Your reply should be made up of every line in the records below that holds the string "with".

EXERCISE INPUT below:

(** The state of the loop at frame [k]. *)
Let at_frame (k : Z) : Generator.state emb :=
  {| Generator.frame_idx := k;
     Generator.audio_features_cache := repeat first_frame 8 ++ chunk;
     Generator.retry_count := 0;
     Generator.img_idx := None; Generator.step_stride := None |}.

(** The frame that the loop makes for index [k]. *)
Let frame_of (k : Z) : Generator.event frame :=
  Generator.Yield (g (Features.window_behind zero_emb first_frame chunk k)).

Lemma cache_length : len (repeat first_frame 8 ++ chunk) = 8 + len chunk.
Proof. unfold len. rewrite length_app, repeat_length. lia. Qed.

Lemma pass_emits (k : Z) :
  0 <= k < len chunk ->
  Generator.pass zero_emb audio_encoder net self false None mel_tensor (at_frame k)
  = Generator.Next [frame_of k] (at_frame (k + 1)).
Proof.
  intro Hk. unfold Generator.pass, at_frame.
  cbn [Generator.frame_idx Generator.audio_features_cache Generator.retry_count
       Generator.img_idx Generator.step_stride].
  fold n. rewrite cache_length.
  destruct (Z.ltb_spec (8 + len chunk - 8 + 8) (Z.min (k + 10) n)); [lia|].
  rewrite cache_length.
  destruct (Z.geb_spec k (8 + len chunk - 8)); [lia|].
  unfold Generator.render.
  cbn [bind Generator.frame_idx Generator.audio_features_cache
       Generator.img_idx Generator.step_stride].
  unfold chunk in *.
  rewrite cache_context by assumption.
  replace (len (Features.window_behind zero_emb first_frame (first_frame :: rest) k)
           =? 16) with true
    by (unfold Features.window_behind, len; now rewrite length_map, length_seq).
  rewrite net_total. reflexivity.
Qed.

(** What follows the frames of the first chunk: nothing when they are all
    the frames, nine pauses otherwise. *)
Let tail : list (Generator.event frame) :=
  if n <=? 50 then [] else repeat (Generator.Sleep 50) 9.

End of EXERCISE INPUT.
EXERCISE INPUT below:

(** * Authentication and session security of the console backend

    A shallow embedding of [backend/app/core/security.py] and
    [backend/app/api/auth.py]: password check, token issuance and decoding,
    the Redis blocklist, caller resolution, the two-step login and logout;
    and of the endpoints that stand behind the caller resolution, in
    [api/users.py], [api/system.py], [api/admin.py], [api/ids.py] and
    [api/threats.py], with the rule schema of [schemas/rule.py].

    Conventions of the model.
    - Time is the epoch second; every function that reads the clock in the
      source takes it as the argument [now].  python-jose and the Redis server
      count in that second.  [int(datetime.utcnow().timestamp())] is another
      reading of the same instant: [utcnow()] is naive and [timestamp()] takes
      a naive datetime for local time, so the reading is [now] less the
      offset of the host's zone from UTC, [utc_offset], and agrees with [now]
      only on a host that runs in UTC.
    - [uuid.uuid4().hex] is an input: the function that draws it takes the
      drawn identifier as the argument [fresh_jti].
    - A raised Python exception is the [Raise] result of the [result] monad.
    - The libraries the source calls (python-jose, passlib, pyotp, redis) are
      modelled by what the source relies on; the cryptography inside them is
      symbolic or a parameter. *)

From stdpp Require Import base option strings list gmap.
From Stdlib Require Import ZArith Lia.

End of EXERCISE INPUT.

RESPONSE TO THE EXERCISE |
           =? 16) with true
    [api/threats.py], with the rule schema of [schemas/rule.py].
      offset of the host's zone from UTC, [utc_offset], and agrees with [now]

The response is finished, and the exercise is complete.